Dataset content START

Lemma fields_keeps `{!BlstLaws} io opened pk en gas builder w :
  iv_ok w -> keeps (set_validator_definition_fields io opened pk en gas builder) w.
Proof.
  intros Hok. destruct (Hok) as [Hk Hr Hf]. unfold set_validator_definition_fields.
  set (f := fun def => set_enabled _ _). set (g := fun v => mkInitialized _ _ _ _ _ _).
  assert (keeps_key f) as Hkey by by intros def.
  assert (forall def v, describes def v -> describes (f def) (g v)) as Hold.
  { intros def v [H1' H2' H3' H4' H5' H6']. split; cbn; try done; by f_equal. }
  assert (forall def v, describes (f def) v -> describes (f def) (g v)) as Hnew.
  { intros def v [H1' H2' H3' H4' H5' H6']. split; cbn in *; try done.
    - rewrite <- H5'. by destruct gas.
    - rewrite <- H6'. by destruct builder. }
  apply wp_bind, wp_modify. cbn [bind_post]. apply wp_bind.
  set (D := update_first pk f (definitions (iv w))).
  assert (NoDup (map voting_public_key D)) as HD by by unfold D; rewrite update_first_keys.
  apply wp_update_validators; [done|by apply update_first_matches|]. cbn. fold D.
  intros r m d h Hu Hd.
  assert (iv_known (mkWorld (mkIv D (validators_dir (iv w)) m (iv_node (iv w))) d h)) as Hkn.
  { apply (known_updated w D r); [by apply iv_ok_known|done| | |done].
    - intros x. unfold D. by rewrite update_first_keys.
    - intros e He. eapply committee_matches_mono; [done|]. revert e He. by apply update_first_matches. }
  destruct r as [[]|e|msg|]; cbn [bind_post]; try done.
  apply wp_bind, wp_modify. cbn [bind_post]. apply keeps_save. split; [done| |apply Hkn]. cbn.
  intros k v Hv. apply lookup_alter_Some in Hv.
  assert (exists v0, m !! k = Some v0 /\
    v = if bool_decide (k = compress pk) then g v0 else v0) as (v0 & Hv0 & ->).
  { destruct Hv as [(-> & v0 & E & ->)|[Hne E]]; eexists; (split; [exact E|]).
    - by rewrite bool_decide_eq_true_2.
    - by rewrite bool_decide_eq_false_2. }
  assert (exists e, e ∈ D /\ enabled e = true /\ k = compress (public_key_of v0) /\
    voting_public_key e = public_key_of v0 /\
    describes e (if bool_decide (voting_public_key e = pk) then g v0 else v0))
    as (e & Hin & En & -> & Hpk & Hd').
  { destruct (upd_running _ _ _ _ Hu k v0 Hv0) as [Hv'|(e & Hin & En & Hd' & ->)].
    - destruct (Hr k v0 Hv') as (-> & e & Hin & _ & Hd').
      exists (if bool_decide (voting_public_key e = pk) then f e else e).
      assert ((if bool_decide (voting_public_key e = pk) then f e else e) ∈ D) as HinD
        by (apply elem_of_update_first; eauto).
      assert (voting_public_key (if bool_decide (voting_public_key e = pk) then f e else e) =
        voting_public_key e) as Epk by (case_bool_decide; [apply Hkey|done]).
      split_and!; [done| |done|by rewrite Epk, (desc_key _ _ Hd')|].
      + eapply (upd_enabled _ _ _ _ Hu); [done|exact Hv0|done|]. by rewrite Epk, (desc_key _ _ Hd').
      + rewrite Epk. destruct (bool_decide (voting_public_key e = pk)); auto.
    - exists e. split_and!; [done|done|done|apply (desc_key _ _ Hd')|].
      destruct (bool_decide (voting_public_key e = pk)) eqn:Epk; [|done].
      apply elem_of_update_first in Hin as (e0 & He0 & ->); [|done].
      destruct (bool_decide (voting_public_key e0 = pk)) eqn:E0; [by apply Hnew|].
      rewrite E0 in Epk. done. }
  assert (public_key_of (if bool_decide (compress (public_key_of v0) = compress pk) then g v0 else v0) =
    public_key_of v0) as -> by by destruct (bool_decide _).
  split; [done|]. exists e. split_and!; [done|done|].
  assert (bool_decide (compress (public_key_of v0) = compress pk) = bool_decide (voting_public_key e = pk)) as ->.
  { apply bool_decide_ext. rewrite Hpk. split; [apply compress_inj|by intros ->]. }
  done.
Qed.

(** The file of the definitions. *)
Definition saved w : Prop :=
  disk w !! join (validators_dir (iv w)) CONFIG_FILENAME = Some (DefinitionsFile (definitions (iv w))).

Lemma wp_save_saved io w :
  wp (save_definitions io) (fun r w' => iv w' = iv w /\ (r = Ok () -> saved w')) w.
Proof.
  unfold save_definitions. apply wp_bind. unfold get, wp at 1. cbn [bind_post fst snd].
  unfold replace_file. destruct (_ && _); [|by apply wp_fail].
  apply wp_modify. split; [done|]. intros _. unfold saved. cbn. unfold Disk. apply lookup_insert_eq.
Qed.

Definition saves {A} (m : prog world IvError A) (w : world) : Prop :=
  wp m (fun r w' => forall a, r = Ok a -> saved w') w.

Lemma saves_last {A} (m : prog world IvError A) (k : prog world IvError ()) w :
  (forall w', saves k w') -> saves (m;; k) w.
Proof. intros Hk. apply wp_bind, wp_any. intros [a|e|msg|] w'; try done. apply Hk. Qed.

Lemma saves_save io w : saves (save_definitions io) w.
Proof. eapply wp_mono; [|apply wp_save_saved]. intros r w' [_ Hs] [] E. auto. Qed.

Lemma saves_disable io pk w : saved w ->
  wp (disable_definition io pk) (fun r w' => forall a, r = Ok a -> saved w') w.
Proof.
  intros Hs. unfold disable_definition. apply wp_bind, wp_gets. cbn [bind_post].
  destruct (find_definition pk _) as [def|]; [|by apply wp_ret].
  destruct (_ || _); [|by apply wp_fail].
  apply wp_bind, wp_modify. cbn [bind_post]. apply wp_bind. eapply wp_mono; [|apply wp_save_saved].
  intros [[]|e|msg|] w' [_ Hs']; cbn [bind_post]; try done. apply wp_ret. intros a _. auto.
Qed.

Lemma operation_saves io opened op w : saved w -> saves (run_operation io opened op) w.
Proof.
  intros Hs. destruct op; cbn [run_operation].
  - unfold add_definition. apply wp_bind, wp_gets. cbn [bind_post].
    destruct (existsb _ _); [by apply wp_fail|]. do 2 (apply saves_last; intros). apply saves_save.
  - unfold add_definition_replace_disabled, add_definition. apply wp_bind, wp_modify. cbn [bind_post].
    apply wp_bind, wp_gets. cbn [bind_post].
    destruct (existsb _ _); [by apply wp_fail|]. do 2 (apply saves_last; intros). apply saves_save.
  - apply wp_bind, wp_bind. eapply wp_mono; [|by apply saves_disable].
    intros [[]|e|msg|] w' Hs'; cbn [bind_post]; try done.
    { apply wp_ret. cbn. apply wp_ret. eauto. }
    apply wp_bind, wp_gets. cbn [bind_post]. apply wp_bind, wp_modify. cbn [bind_post].
    apply wp_bind, wp_any. intros [[]|e|msg|] w1; cbn [bind_post]; try done.
    apply wp_bind, wp_modify. cbn [bind_post]. apply wp_bind. eapply wp_mono; [|apply wp_save_saved].
    intros [[]|e|msg|] w2 [_ Hs2]; cbn [bind_post]; try done. apply wp_ret. cbn. apply wp_ret. auto.
  - do 3 (apply saves_last; intros). apply saves_save.
  - apply wp_bind, wp_bind. eapply wp_mono; [|by apply saves_disable].
    intros [[]|e|msg|] w' Hs'; cbn [bind_post]; try done.
    { apply wp_ret. cbn. apply wp_ret. eauto. }
    apply wp_bind, wp_modify. cbn [bind_post]. apply wp_ret. cbn. apply wp_ret. intros a _. by apply (Hs' Deleted).
  - do 3 (apply saves_last; intros). apply saves_save.
  - do 2 (apply saves_last; intros). apply saves_save.
  - do 2 (apply saves_last; intros). apply saves_save.
Qed.

Lemma operation_keeps `{!BlstLaws} io opened op w :
  iv_ok w ->
  (forall def, op = OpAdd def \/ op = OpAddReplaceDisabled def -> committee_matches (disk w) def) ->
  keeps (run_operation io opened op) w.
Proof.
  intros Hok Hadd. destruct op; cbn [run_operation].
  - apply add_definition_keeps; auto.
  - apply add_definition_replace_disabled_keeps; auto.
  - apply wp_bind. eapply wp_mono; [|by apply delete_keeps].
    intros [[]|e|msg|] w' [Hk Ho]; cbn [bind_post]; try (split; [done|discriminate]); apply wp_ret; eauto.
  - by apply fields_keeps.
  - apply wp_bind. eapply wp_mono; [|by apply disable_keystore_keeps].
    intros [[]|e|msg|] w' [Hk Ho]; cbn [bind_post]; try (split; [done|discriminate]); apply wp_ret; eauto.
  - by apply fields_keeps.
  - apply change_keeps; try done. intros def v [H1' H2' H3' H4' H5' H6']. by split.
  - apply change_keeps; try done. intros def v [H1' H2' H3' H4' H5' H6']. by split.
Qed.

Lemma from_definitions_ok `{!BlstLaws} io opened defs dir node d h w :
  NoDup (map voting_public_key defs) -> (forall def, def ∈ defs -> committee_matches d def) ->
  from_definitions io opened defs dir node d h = (Ok (), w) -> iv_ok w.
Proof.
  intros Hnd Hm E. unfold from_definitions in E.
  refine (wp_run _ (fun r w' => r = Ok () -> iv_ok w') _ _ _ _ E eq_refl). clear E.
  apply wp_update_validators; [done|done|]. cbn. intros r m d' h' [Hu _] Hd ->. split; cbn; [done| |].
  - intros k v Hv. destruct (Hu k v Hv) as [Hv'|(def & ? & ? & ? & ->)]; [done|eauto].
  - intros def Hin. eapply committee_matches_mono; eauto.
Qed.

(** C16: the validators of a client are well formed.  Started from definitions with
    distinct keys whose committee files name these keys, and after every operation
    that succeeds, the definitions have distinct keys, the file holds them, and
    every running validator is filed under its key and has an enabled definition
    with the same key, keystore and settings.  When an operation fails, the keys
    are still distinct and every running validator still has a definition. *)
Theorem validators_well_formed `{!BlstLaws} io opened :
  (forall defs dir node d h w,
     NoDup (map voting_public_key defs) -> (forall def, def ∈ defs -> committee_matches d def) ->
     from_definitions io opened defs dir node d h = (Ok (), w) -> iv_ok w) /\
  (forall op w r w',
     iv_ok w -> saved w ->
     (forall def, op = OpAdd def \/ op = OpAddReplaceDisabled def -> committee_matches (disk w) def) ->
     run_operation io opened op w = (r, w') ->
     iv_known w' /\ (r = Ok () -> iv_ok w' /\ saved w')).
Proof.
  split; [intros; by eapply from_definitions_ok|].
  intros op w r w' Hok Hs Hadd E.
  pose proof (operation_keeps io opened op w Hok Hadd) as Hkeep.
  pose proof (operation_saves io opened op w Hs) as Hs'.
  unfold keeps, wp in Hkeep. unfold saves, wp in Hs'. rewrite E in Hkeep, Hs'. destruct Hkeep as [Hk Ho].
  split; [done|]. intros ->. split; [by apply (Ho ())|by apply (Hs' ())].
Qed.
End typing.

(** ** A client with one local keystore *)

Section witness.
#[local] Existing Instances ideal_blst ideal_blst_laws ideal_bincode ideal_sig_codec memory_db ideal_mempool.
#[local] Existing Instances ideal_keystore_crypto ideal_eth2_keystore.

Definition local_io : Io := mkIo (fun _ => true) (fun _ => true) (fun _ => demo_params) (fun _ => []).
Definition local_definition : ValidatorDefinition :=
  mkValidatorDefinition true (SecretKey_public_key 5) None None None None ""
    (LocalKeystore ["v"; "keystore"] None (Some [50])).
Definition local_disk : Disk :=
  {[ ["v"] := Directory;
     ["v"; "keystore"] := KeystoreFile (1, [50], mkKeypair _ (SecretKey_public_key 5) 5);
     ["v"; CONFIG_FILENAME] := DefinitionsFile [] ]}.
Definition local_opened (_ : Z) : option (Store.t Digest bytes) := None.
Definition local_world : world := mkWorld (mkIv [] ["v"] ∅ None) local_disk (mkHandlers ∅ ∅ ∅ ∅).

Definition started_world : outcome IvError () * world :=
  from_definitions local_io local_opened [local_definition] ["v"] None local_disk (mkHandlers ∅ ∅ ∅ ∅).
Definition added_world : outcome IvError () * world :=
  run_operation local_io local_opened (OpAdd local_definition) local_world.

Lemma ok_of_bool {E} (r : outcome E ()) :
  match r with Ok _ => true | _ => false end = true -> r = Ok ().
Proof. by destruct r as [[]| | |]. Qed.

Lemma started_world_ok : fst started_world = Ok ().
Proof. apply ok_of_bool. vm_compute. reflexivity. Qed.

Lemma added_world_ok : fst added_world = Ok ().
Proof. apply ok_of_bool. vm_compute. reflexivity. Qed.

Lemma local_world_ok : iv_ok local_world.
Proof. split; [constructor|done|]. intros def Hd. by apply not_elem_of_nil in Hd. Qed.

(** The validator is started from its definition, or added to a client without one. *)
Lemma validators_well_formed_witness :
  iv_ok (snd started_world) /\ iv_ok (snd added_world) /\ saved (snd added_world).
Proof.
  destruct (validators_well_formed local_io local_opened) as [Hstart Hop]. split.
  - apply (Hstart [local_definition] ["v"] None local_disk (mkHandlers ∅ ∅ ∅ ∅)).
    + apply NoDup_singleton.
    + intros def ->%list_elem_of_singleton. exact I.
    + fold started_world. rewrite (surjective_pairing started_world) at 1.
      by rewrite started_world_ok.
  - apply (Hop (OpAdd local_definition) local_world (fst added_world) (snd added_world)).
    + exact local_world_ok.
    + reflexivity.
    + intros def [E|E]; [|discriminate]. injection E as <-. exact I.
    + apply surjective_pairing.
    + apply added_world_ok.
Defined.
End witness.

Dataset content END

■ **Exercise aim**
Filtering the entries above by the word "BlstLaws", copy each line that matches.

■ **Solution**
Lemma fields_keeps `{!BlstLaws} io opened pk en gas builder w :
Lemma operation_keeps `{!BlstLaws} io opened op w :
Lemma from_definitions_ok `{!BlstLaws} io opened defs dir node d h w :
Theorem validators_well_formed `{!BlstLaws} io opened :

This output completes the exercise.